Look through the records, and whenever a line includes the word "that", copy it.

(Stored entries)
BEGIN

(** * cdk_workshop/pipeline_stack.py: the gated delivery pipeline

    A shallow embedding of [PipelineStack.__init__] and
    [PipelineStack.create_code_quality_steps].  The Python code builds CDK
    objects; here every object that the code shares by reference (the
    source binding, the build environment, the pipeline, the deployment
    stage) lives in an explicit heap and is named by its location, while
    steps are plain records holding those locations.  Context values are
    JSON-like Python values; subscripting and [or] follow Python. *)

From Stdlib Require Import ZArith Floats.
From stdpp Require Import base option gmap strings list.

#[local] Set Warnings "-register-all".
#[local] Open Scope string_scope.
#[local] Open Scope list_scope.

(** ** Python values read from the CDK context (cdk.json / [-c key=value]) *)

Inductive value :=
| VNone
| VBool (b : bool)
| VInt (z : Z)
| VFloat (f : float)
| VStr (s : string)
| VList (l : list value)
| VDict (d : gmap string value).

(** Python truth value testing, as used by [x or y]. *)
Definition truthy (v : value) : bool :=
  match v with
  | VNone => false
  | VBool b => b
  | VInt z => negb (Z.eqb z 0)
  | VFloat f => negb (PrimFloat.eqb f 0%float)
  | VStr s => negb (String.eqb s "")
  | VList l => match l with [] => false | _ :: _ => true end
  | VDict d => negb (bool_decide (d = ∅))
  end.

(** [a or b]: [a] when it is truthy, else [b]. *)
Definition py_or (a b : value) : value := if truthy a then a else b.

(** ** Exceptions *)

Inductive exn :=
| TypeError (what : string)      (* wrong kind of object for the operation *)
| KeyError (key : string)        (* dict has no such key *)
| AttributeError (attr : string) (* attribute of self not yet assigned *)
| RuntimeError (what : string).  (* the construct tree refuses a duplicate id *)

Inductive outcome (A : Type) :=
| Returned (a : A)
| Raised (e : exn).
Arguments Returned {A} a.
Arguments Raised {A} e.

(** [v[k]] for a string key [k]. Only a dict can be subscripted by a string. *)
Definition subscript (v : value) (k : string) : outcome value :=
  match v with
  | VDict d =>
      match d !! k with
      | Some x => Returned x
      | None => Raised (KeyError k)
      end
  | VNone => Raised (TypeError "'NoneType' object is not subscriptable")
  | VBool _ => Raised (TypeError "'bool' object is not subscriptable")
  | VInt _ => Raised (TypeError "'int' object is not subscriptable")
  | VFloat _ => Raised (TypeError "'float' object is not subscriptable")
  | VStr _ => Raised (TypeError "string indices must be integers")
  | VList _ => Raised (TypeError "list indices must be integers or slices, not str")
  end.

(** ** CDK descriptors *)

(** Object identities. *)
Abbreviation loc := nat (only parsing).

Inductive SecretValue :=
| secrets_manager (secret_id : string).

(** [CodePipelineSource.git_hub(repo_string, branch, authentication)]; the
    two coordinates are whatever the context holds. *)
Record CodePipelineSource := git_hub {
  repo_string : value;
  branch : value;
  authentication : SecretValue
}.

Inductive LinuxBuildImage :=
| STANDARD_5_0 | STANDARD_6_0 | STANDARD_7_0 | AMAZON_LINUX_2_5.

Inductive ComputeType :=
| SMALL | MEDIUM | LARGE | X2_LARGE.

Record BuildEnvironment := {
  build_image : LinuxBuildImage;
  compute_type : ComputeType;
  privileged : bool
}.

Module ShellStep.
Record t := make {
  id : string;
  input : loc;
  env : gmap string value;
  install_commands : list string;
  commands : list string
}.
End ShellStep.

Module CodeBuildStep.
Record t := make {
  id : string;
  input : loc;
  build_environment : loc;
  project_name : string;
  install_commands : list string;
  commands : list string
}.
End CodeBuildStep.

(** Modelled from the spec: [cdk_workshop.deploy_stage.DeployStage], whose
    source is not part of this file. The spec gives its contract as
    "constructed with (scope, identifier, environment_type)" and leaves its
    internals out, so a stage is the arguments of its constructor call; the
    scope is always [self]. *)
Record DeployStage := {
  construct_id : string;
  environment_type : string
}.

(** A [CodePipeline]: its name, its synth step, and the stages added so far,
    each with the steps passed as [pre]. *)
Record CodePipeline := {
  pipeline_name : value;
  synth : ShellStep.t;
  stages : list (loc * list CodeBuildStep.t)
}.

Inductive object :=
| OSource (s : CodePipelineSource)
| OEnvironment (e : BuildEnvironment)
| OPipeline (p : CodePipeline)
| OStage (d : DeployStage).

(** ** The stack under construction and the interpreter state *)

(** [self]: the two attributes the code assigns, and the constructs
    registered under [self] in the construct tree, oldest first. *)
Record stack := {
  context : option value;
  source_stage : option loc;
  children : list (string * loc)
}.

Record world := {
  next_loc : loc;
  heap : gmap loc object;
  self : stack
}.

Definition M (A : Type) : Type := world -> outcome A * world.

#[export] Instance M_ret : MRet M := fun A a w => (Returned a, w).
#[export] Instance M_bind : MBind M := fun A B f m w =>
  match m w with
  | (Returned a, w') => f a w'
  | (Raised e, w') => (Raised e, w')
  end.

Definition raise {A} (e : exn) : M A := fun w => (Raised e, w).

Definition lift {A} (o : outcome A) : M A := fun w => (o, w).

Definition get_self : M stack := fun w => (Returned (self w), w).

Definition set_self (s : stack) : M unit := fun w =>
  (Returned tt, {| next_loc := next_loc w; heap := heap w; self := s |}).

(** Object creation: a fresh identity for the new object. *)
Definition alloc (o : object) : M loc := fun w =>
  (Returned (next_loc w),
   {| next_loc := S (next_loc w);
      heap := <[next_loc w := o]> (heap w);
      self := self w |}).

END
BEGIN

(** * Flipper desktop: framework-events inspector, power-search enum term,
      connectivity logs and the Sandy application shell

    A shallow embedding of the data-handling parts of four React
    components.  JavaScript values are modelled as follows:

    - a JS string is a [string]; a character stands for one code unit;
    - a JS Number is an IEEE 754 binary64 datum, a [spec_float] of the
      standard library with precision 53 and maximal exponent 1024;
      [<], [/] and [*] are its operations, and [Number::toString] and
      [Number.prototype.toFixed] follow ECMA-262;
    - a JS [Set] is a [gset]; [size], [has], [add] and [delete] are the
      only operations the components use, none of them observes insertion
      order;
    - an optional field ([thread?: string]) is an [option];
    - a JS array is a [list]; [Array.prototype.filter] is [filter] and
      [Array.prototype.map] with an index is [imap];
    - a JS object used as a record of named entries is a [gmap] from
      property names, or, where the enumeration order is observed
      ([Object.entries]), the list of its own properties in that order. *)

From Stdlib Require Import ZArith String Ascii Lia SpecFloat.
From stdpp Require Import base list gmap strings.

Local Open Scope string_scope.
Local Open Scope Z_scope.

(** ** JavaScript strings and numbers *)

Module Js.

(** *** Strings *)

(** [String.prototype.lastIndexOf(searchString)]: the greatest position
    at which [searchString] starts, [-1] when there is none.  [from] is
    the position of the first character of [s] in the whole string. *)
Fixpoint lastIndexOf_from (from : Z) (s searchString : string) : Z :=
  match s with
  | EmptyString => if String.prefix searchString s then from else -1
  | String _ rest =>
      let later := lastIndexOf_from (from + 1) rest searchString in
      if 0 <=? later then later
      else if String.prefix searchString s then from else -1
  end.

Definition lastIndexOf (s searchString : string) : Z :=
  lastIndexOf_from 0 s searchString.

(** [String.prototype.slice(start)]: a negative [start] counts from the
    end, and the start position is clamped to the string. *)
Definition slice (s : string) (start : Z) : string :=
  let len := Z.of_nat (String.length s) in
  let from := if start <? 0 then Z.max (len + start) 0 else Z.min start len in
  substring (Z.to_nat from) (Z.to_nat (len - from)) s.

END
BEGIN

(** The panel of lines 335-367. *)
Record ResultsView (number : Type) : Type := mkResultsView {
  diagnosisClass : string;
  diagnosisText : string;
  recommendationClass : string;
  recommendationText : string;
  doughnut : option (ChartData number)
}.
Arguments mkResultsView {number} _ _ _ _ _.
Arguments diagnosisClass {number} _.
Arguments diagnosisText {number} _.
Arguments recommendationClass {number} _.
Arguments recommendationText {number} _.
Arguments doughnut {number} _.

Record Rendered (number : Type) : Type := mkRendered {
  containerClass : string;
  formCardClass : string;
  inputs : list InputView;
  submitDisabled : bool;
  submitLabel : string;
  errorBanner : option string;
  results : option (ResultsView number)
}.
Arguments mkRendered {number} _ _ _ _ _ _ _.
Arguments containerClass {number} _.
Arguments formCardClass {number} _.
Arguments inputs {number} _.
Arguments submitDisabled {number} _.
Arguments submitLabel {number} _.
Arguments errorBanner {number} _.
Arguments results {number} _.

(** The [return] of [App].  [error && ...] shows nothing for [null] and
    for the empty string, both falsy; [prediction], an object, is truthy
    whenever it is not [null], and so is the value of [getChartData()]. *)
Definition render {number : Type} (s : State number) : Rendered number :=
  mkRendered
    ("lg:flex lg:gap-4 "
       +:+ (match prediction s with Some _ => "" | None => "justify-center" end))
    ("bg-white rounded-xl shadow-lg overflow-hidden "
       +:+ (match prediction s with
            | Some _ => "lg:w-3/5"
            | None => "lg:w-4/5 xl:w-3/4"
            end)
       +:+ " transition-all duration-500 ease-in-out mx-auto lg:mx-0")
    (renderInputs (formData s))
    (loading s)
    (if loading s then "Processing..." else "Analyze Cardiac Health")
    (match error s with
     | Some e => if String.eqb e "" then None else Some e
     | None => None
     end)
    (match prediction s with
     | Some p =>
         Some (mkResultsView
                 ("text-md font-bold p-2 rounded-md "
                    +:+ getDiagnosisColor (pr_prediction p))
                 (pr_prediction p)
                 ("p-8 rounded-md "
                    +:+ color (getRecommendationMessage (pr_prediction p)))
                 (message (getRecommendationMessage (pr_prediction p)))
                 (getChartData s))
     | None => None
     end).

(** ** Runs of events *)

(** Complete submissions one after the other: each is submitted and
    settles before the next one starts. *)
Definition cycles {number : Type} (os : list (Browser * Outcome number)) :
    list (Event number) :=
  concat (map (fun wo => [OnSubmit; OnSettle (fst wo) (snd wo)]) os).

END

■ **OUTPUT BELOW**
    objects; here every object that the code shares by reference (the
      ([Object.entries]), the list of its own properties in that order. *)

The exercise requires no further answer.